Nonfatal shootings in the neighborhood where Gray was arrested on April 12 are up 175 percent and the area has seen 22 homicides this year, according to police data. Deray McKesson, a community activist and organizer popular on social media, told the Baltimore Sun that Batts was trying to instill fear about a spike in crime and link it to the ongoing protests. "What Batts is worried about is that people are more aware and more willing to hold police accountable in the Western District," McKesson said.

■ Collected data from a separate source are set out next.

Lemma getPath_prefix (p : string) (x : part) :
  exists rest, getPath [PStr p; x] = p ++ rest.
Proof.
  rewrite getPath_kept_segments.
  change [PStr p; x] with ([PStr p] ++ [x])%list.
  rewrite kept_segments_app, kept_segments_single.
  destruct (String.eqb_spec p "") as [->|Hp].
  - eexists. reflexivity.
  - destruct (kept_segments [x]) as [|y l] eqn:E.
    + exists "". simpl. now rewrite append_nil_r.
    + exists ("/" ++ String.concat "/" (y :: l)). reflexivity.
Qed.

Lemma getPath_empty_iff_kept (parts : list part) :
  getPath parts = "" <-> kept_segments parts = [].
Proof.
  rewrite getPath_kept_segments. split; [|now intros ->].
  apply concat_empty_iff, kept_segments_nonempty.
Qed.

(** X1.  [getPath] returns the empty string exactly when every
    entry of its argument is empty, null or undefined. *)
Theorem getPath_empty_iff_all_absent :
  forall parts,
    getPath parts = "" <-> Forall (fun p => part_truthy p = false) parts.
Proof.
  intros parts. rewrite getPath_empty_iff_kept. apply kept_segments_nil.
Qed.

(** X2.  Joining in two stages is joining at once: the path of a
    concatenation is the path of the two joined halves, and joining a
    result of [getPath] alone gives it back. *)
Theorem getPath_joins_in_stages :
  forall before after,
    getPath (before ++ after)
    = getPath [PStr (getPath before); PStr (getPath after)]
    /\ getPath [PStr (getPath before)] = getPath before.
Proof.
  assert (Hone : forall l,
             kept_segments [PStr (getPath l)]
             = match kept_segments l with
               | [] => []
               | _ => [getPath l]
               end).
  { intros l. rewrite kept_segments_single.
    destruct (String.eqb_spec (getPath l) "") as [He|He].
    - apply getPath_empty_iff_kept in He. now rewrite He.
    - destruct (kept_segments l) eqn:E; [|reflexivity].
      exfalso. apply He. rewrite getPath_kept_segments. now rewrite E. }
  intros before after. split.
  - rewrite (getPath_kept_segments (before ++ after)), kept_segments_app.
    rewrite (getPath_kept_segments [_; _]).
    change [PStr (getPath before); PStr (getPath after)]
      with ([PStr (getPath before)] ++ [PStr (getPath after)])%list.
    rewrite kept_segments_app, !Hone.
    rewrite (getPath_kept_segments before), (getPath_kept_segments after).
    destruct (kept_segments before) as [|b bs] eqn:Eb.
    + destruct (kept_segments after); reflexivity.
    + destruct (kept_segments after) as [|a l] eqn:Ea.
      * now rewrite List.app_nil_r.
      * rewrite concat_app_nonempty by discriminate. reflexivity.
  - rewrite (getPath_kept_segments [_]), Hone.
    rewrite (getPath_kept_segments before).
    destruct (kept_segments before); reflexivity.
Qed.

(** ** Steps that do not look at the application *)

Section Frames.

Variable ownPropertyNames : target -> list string.
Variable st : Injector.store.

Lemma framed_bind (f g : Application -> result Application) :
  framed f -> framed g -> framed (fun app => app1 ← f app; g app1).
Proof.
  intros [(r1 & Hf) | [Hf | Hf]] Hg.
  - destruct Hg as [(r2 & Hg) | [Hg | Hg]].
    + left. exists (r1 ++ r2)%list. intros app.
      rewrite Hf. cbn [mbind result_bind]. now rewrite Hg, register_all_app.
    + right; left. intros app. rewrite Hf. cbn [mbind result_bind]. apply Hg.
    + right; right. intros app. rewrite Hf. cbn [mbind result_bind].
      apply Hg.
  - right; left. intros app. now rewrite Hf.
  - right; right. intros app. now rewrite Hf.
Qed.

Lemma framed_forEach {A : Type} (f : A -> Application -> result Application)
    (l : list A) :
  (forall x, In x l -> framed (f x)) -> framed (forEach f l).
Proof.
  induction l as [|x l IH]; intros Hf.
  - left. exists []. intros app. simpl. now rewrite register_all_nil.
  - apply (framed_bind (f x) (forEach f l)).
    + apply Hf. now left.
    + apply IH. intros y Hy. apply Hf. now right.
Qed.

Lemma framed_addRouteFromMethod Component method path :
  framed (addRouteFromMethod st Component method path).
Proof.
  destruct (addRouteFromMethod_shape st Component method)
    as [H | [H | (verb & sub & _ & _ & _ & H)]].
  - right; left. intros app. apply H.
  - left. exists []. intros app. now rewrite H, register_all_nil.
  - left. eexists [_]. intros app. rewrite H. reflexivity.
Qed.

Lemma framed_addExportedComponents path includes :
  framed (addExportedComponents ownPropertyNames st path includes).
Proof.
  unfold addExportedComponents.
  destruct (as_array includes) as [components|]; simpl typed.
  - apply framed_forEach. intros Component _.
    apply framed_forEach. intros method _.
    apply framed_addRouteFromMethod.
  - right; left. reflexivity.
Qed.

Lemma framed_unpack fuel :
  forall Parent inputPath,
    framed (unpack ownPropertyNames st fuel Parent inputPath).
Proof.
  induction fuel as [|fuel IH]; intros Parent inputPath.
  - right; right. reflexivity.
  - cbn [unpack].
    destruct (as_part _) as [own|]; simpl typed;
      [|right; left; reflexivity].
    cbn [mbind result_bind].
    apply (framed_bind
             (addExportedComponents ownPropertyNames st
                (getPath [PStr inputPath; own])
                (Injector.get st Parent "exports" (Some (VClasses [])) None))).
    + apply framed_addExportedComponents.
    + destruct (as_array _) as [children|]; simpl typed;
        [|right; left; reflexivity].
      apply (framed_forEach
               (fun Child app =>
                  unpack ownPropertyNames st fuel Child
                    (getPath [PStr inputPath; own]) app)).
      intros Child _. apply IH.
Qed.

End Frames.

About 50 protesters marched Wednesday night from a housing project in the West Baltimore neighborhood where Gray was arrested to the police union's headquarters several miles away, the Sun reported. "You can't stop crime in a community when the community doesn't trust police," one protester told the Sun. "They need to stop using divisive rhetoric. If you want to protect and serve us, come listen to us."

When Baltimore City state's attorney Marilyn Mosby announced murder and manslaughter charges for the six officers involved in Gray's death last month, some in the community rejoiced. But soon after, statements from leaders in Fraternal Order of Police Lodge 3 blasting protesters as a "lynch mob" and dismissing Mosby's work saw the community-police relationship further strained. Here are four other recent developments that community activists have said are keeping the protests alive: 

1. Civil rights leaders in Baltimore took the police union's statements about Mosby as a sign of disrespect for their law enforcement colleague. The Baltimore NAACP chapter blasted the police union for statements questioning Mosby's character, in a letter released earlier this week. "You then decided to defend these six officers by all but attacking our newly elected State’s Attorney, Marilyn Mosby – a young African-American mother of two, whose office thus far has an impeccable record of integrity and transparency... The FOP rhetoric didn’t stop there, however, as you also chose to point to the relationship Mrs. Mosby has to the 7th district councilman, Nick Mosby – her husband," the NAACP's letter states. "You knew of this existing relationship when you supported her candidacy last year by way of your financial contribution."

2. Baltimore police have openly sought public financial support for their defense costs, angering some protesters. After the six officers were charged, a GoFundMe campaign was created to raise money for their legal fees. But a swift backlash forced the crowdfunding site to shut down the page, according to a Salon report. “GoFundMe cannot be used to benefit those who are charged with serious violations of the law,” Kelsea Little, a GoFundMe spokeswoman, told the Los Angeles Times.

3. As city residents were chastised for looting during the riots, two law enforcement officials were allegedly caught committing the same crime. Two Baltimore corrections officers were captured on video stealing from a 7-Eleven, during the city unrest on April 25, the state Department of Public Safety and Correctional Services confirmed. Both officers have been charged with theft and burglary and were placed on unpaid leave, Salon reported.

4. There still isn't a clearly-articulated plan to end rampant police brutality within the Baltimore Police Department. A Baltimore Sun investigation last year revealed that more than 100 people have won court settlements or judgments totaling $5.7 million in cases claiming that Baltimore police officers abused them. The U.S. Department of Justice has said it hadn't seen enough progress and launched an investigation of the police department on May 8.